Inhaltszusammenfassung:
Ansätze zum therapeutischen in vivo Lebergentransfer erfordern leberrestringierte
Gentransfersysteme. Die derzeit verwendeten amphotropen Moloney Murine Leukemia Virus (MoMLV)-
Vektoren sind aufgrund ihres breiten Transduktionsspektrums für in vivo Applikationen nicht
geeignet. In diesem Zusammenhang wurde die Möglichkeit der Pseudotypbildung zwischen ecotropem
MoMLV und Sendai Virus (SeV), einem Parainfluenzavirus, untersucht. Der Einbau beider SeV-
Hüllproteine (HN und F) in die retrovirale Hülle führt zu einer starkenErweiterung des
Transduktionsspektrums aufgrund der Interaktion von HN mit den ubiquitär vorkommenden SeV-
Rezeptoren. Dagegen führt der alleinige Einbau des SeV-F Proteins zu einer sehr spezifischen
Erweiterung desTransduktionsspektrums auf Asialoglycoprotein-Rezeptor (ASGP-R) positive Zellen.
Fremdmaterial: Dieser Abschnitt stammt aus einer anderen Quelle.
(** ** The claims about [concat] *)

(** C1, as amended. [concat] returns for every non-empty list of chunks
    with equal channel counts and a valid first window. In a result, for
    every speaker: two of the speaker's intervals in the accumulated
    annotation whose gap is shorter than [collar] (or within the segment
    precision) lie within one interval of the result, which for a
    speaker with just these two intervals runs from the smaller start to
    the larger end; two intervals whose gap is at least [collar] (and
    above the precision) stay as they are when they are the speaker's
    only ones, and are in different intervals of the result whenever no
    interval of the speaker reaches into the pause between them; and two
    different intervals of one speaker in the result are at least
    [collar] apart. *)
Theorem C1_support_merges_below_collar chunks collar :
  (∀ c0, head chunks = Some c0 → same_channels chunks →
     window_ok (SlidingWindowFeature.sliding_window c0.2) →
     ∃ a w, utils.concat chunks collar = Ok (a, w))
  ∧ ∀ a w, utils.concat chunks collar = Ok (a, w) →
    ∀ speaker,
      let before := intervals (merged_annotation chunks) speaker in
      let after := intervals a speaker in
      (∀ s1 s2, s1 ∈ before → s2 ∈ before →
         gap s1 s2 < collar ∨ gap s1 s2 ≤ Segment.SEGMENT_PRECISION →
         ∃ o, o ∈ after ∧ spans o s1 ∧ spans o s2)
      ∧ (∀ s1 s2, before = {[s1; s2]} →
         gap s1 s2 < collar ∨ gap s1 s2 ≤ Segment.SEGMENT_PRECISION →
         after = {[ (Z.min (Segment.start s1) (Segment.start s2),
                     Z.max (Segment.end_ s1) (Segment.end_ s2)) ]})
      ∧ (∀ s1 s2, before = {[s1; s2]} →
         collar ≤ gap s1 s2 → Segment.SEGMENT_PRECISION < gap s1 s2 →
         after = {[s1; s2]})
      ∧ (∀ s1 s2, s1 ∈ before → s2 ∈ before →
         collar ≤ Segment.start s2 - Segment.end_ s1 →
         Segment.SEGMENT_PRECISION < Segment.start s2 - Segment.end_ s1 →
         (∀ t, t ∈ before →
            Segment.end_ t ≤ Segment.end_ s1 ∨ Segment.start s2 ≤ Segment.start t) →
         ∀ o, o ∈ after → ¬ (spans o s1 ∧ spans o s2))
      ∧ (∀ o1 o2, o1 ∈ after → o2 ∈ after → o1 ≠ o2 → collar ≤ gap o1 o2).
Proof.
  split.
  { intros c0 Hhead Hsame Hwin.
    destruct chunks as [|c rest]; [done|]. injection Hhead as ->.
    destruct (concat_ok c0 rest collar Hsame Hwin) as (a & _ & Hrun).
    by eexists a, _. }
  intros a w Hrun speaker before after.
  destruct (concat_intervals _ _ _ _ speaker Hrun) as (out & Hsup & Hout).
  fold before in Hsup. fold after in Hout.
  split; [|split; [|split; [|split]]].
  - intros s1 s2 H1 H2 Hgap.
    destruct Hsup as (_ & _ & _ & _ & Hpair & _).
    destruct (Hpair s1 s2 H1 H2 Hgap) as (o & Ho & Hsp).
    exists o. split; [by apply Hout|done].
  - intros s1 s2 HT Hgap. apply set_eq. intros o.
    rewrite Hout, elem_of_singleton.
    by apply (is_support_two_near collar before).
  - intros s1 s2 HT Hcollar Hprec. apply set_eq. intros o.
    rewrite Hout, elem_of_pair.
    by apply (is_support_two_apart collar before).
  - intros s1 s2 H1 H2 Hcollar Hprec Hall o Ho.
    apply (is_support_pause collar before out s1 s2); try done.
    by apply Hout.
  - intros o1 o2 H1 H2 Hneq.
    apply (is_support_apart collar before out); [done| | |done]; by apply Hout.
Qed.

(** The scenario of the specification: with collar 0.05 s the intervals
    [0, 2] and [2.03, 4] of speaker "A" become [0, 4]; with collar 0.01 s
    they remain two. *)
Lemma C1_witness :
  (∃ a w, utils.concat example_chunks 50000 = Ok (a, w)
          ∧ intervals a "A" = {[ (0, 4000000) ]})
  ∧ (∃ a w, utils.concat example_chunks 10000 = Ok (a, w)
          ∧ intervals a "A" = {[ (0, 2000000); (2030000, 4000000) ]}).
Proof.
  split.
  - destruct (C1_support_merges_below_collar example_chunks 50000) as [Hret H].
    destruct (Hret _ eq_refl eq_refl (conj eq_refl eq_refl)) as (a & w & Hrun).
    exists a, w. split; [exact Hrun|].
    destruct (H a w Hrun "A"%string) as (_ & Hnear & _).
    apply (Hnear (0, 2000000) (2030000, 4000000)).
    + vm_compute. reflexivity.
    + left. vm_compute. reflexivity.
  - destruct (C1_support_merges_below_collar example_chunks 10000) as [Hret H].
    destruct (Hret _ eq_refl eq_refl (conj eq_refl eq_refl)) as (a & w & Hrun).
    exists a, w. split; [exact Hrun|].
    destruct (H a w Hrun "A"%string) as (_ & _ & Hapart & _).
    apply (Hapart (0, 2000000) (2030000, 4000000)).
    + vm_compute. reflexivity.
    + vm_compute. discriminate.
    + vm_compute. reflexivity.
Defined.

(** C1 as stated fails where the gap equals [collar]: speaker "A" over
    [0 s, 2 s] and [3 s, 4 s] with collar 1 s has gap 1 s ≤ collar, and
    no interval of the result spans both. *)
Lemma C1_counterexample :
  ∃ a w, utils.concat example_chunks_apart 1000000 = Ok (a, w)
    ∧ (0, 2000000) ∈ intervals (merged_annotation example_chunks_apart) "A"
    ∧ (3000000, 4000000) ∈ intervals (merged_annotation example_chunks_apart) "A"
    ∧ gap (0, 2000000) (3000000, 4000000) ≤ 1000000
    ∧ ¬ ∃ o, o ∈ intervals a "A"
             ∧ spans o (0, 2000000) ∧ spans o (3000000, 4000000).
Proof.
  destruct (concat_ok (example_annotation [((0, 2000000), "A", "A")]%string,
                       example_waveform 2 500000 100000 0)
              [(example_annotation [((3000000, 4000000), "A", "A")]%string,
                example_waveform 3 250000 50000 3000000)]
              1000000 eq_refl (conj eq_refl eq_refl)) as (a & _ & Hrun).
  fold example_chunks_apart in Hrun.
  eexists a, _. split; [exact Hrun|].
  assert (HT : intervals (merged_annotation example_chunks_apart) "A"
               = {[ (0, 2000000); (3000000, 4000000) ]}) by (by vm_compute).
  rewrite HT. split; [apply elem_of_pair; by left|].
  split; [apply elem_of_pair; by right|].
  split; [by vm_compute|].
  intros (o & Ho & Hsp1 & Hsp2).
  destruct (concat_intervals _ _ _ _ "A"%string Hrun) as (out & Hsup & Hout).
  apply Hout in Ho.
  apply (is_support_two_apart 1000000 _ out _ _ Hsup HT) in Ho;
    [|by vm_compute..].
  destruct Ho as [-> | ->]; seg_unfold; lia.
Qed.

(** C2. The waveform that [concat] returns has as its buffer the rows
    of the input buffers one after the other, so its length is the sum
    of their lengths; and [concat] returns for every non-empty list of
    chunks with equal channel counts and a valid first window. *)
Theorem C2_waveform_length chunks collar :
  (∀ c0, head chunks = Some c0 → same_channels chunks →
     window_ok (SlidingWindowFeature.sliding_window c0.2) →
     ∃ a w, utils.concat chunks collar = Ok (a, w))
  ∧ ∀ a w, utils.concat chunks collar = Ok (a, w) →
      np.shape0 (SlidingWindowFeature.data w)
      = sum_list ((λ c, np.shape0 (SlidingWindowFeature.data c.2)) <$> chunks)
      ∧ np.rows (SlidingWindowFeature.data w)
        = List.concat ((λ c, np.rows (SlidingWindowFeature.data c.2)) <$> chunks).
Proof.
  split.
  { intros c0 Hhead Hsame Hwin.
    destruct chunks as [|c rest]; [done|]. injection Hhead as ->.
    destruct (concat_ok c0 rest collar Hsame Hwin) as (a & _ & Hrun).
    by eexists a, _. }
  intros a w Hrun.
  apply concat_inv in Hrun as (c0 & rest & -> & _ & _ & Hcat).
  apply np_concatenate_shape in Hcat as [Hrows Hlen].
  rewrite Hlen, Hrows. by rewrite <-!list_fmap_compose.
Qed.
Diese Spezifität konnte zum einen durch Transduktion der ASGP-R positiven humanen
Hepatomzellinien HepG2 und HuH7 gezeigt werden, wohingegen Zellinien, die weder den ASGP-R noch
den ecotropen Rezeptor exprimieren (z. B. BHK), einer Transduktion durch MoMLV(SeV-F)-Pseudotypen
nicht zugänglich waren. Zum anderen konnte ein direkter Nachweis der Pseudotypspezifität durch
Transduktion von stabil mit der ASGP-R cDNA transfizierten MDCK-Zellen (M12) geführt werden,
wobei diese ASGP-R abhängige Transduktion durch ASGP-R Antikörper hemmbar war. ASGP-R negative
Ausgangszellen (MDCK) hingegen ließen sich nicht transduzieren. Durchflußtransduktionen der ASGP-
R positiven Zelllinie HepG2 ergaben eine signifikante Erhöhung der MoMLV(SeV-F) Pseudotyptiter,
was verdeutlicht, daß die Effizienz der MoMLV(SeV-F) Pseudotyptransduktion stark von der
Zugänglichkeit des hauptsächlich auf dem basolateralen Teil der Zellmembran lokalisierten ASGP-R
abhängig ist. Die jetzt zur Verfügung stehenden ASGP-R spezifischen MoMLV(SeV-F)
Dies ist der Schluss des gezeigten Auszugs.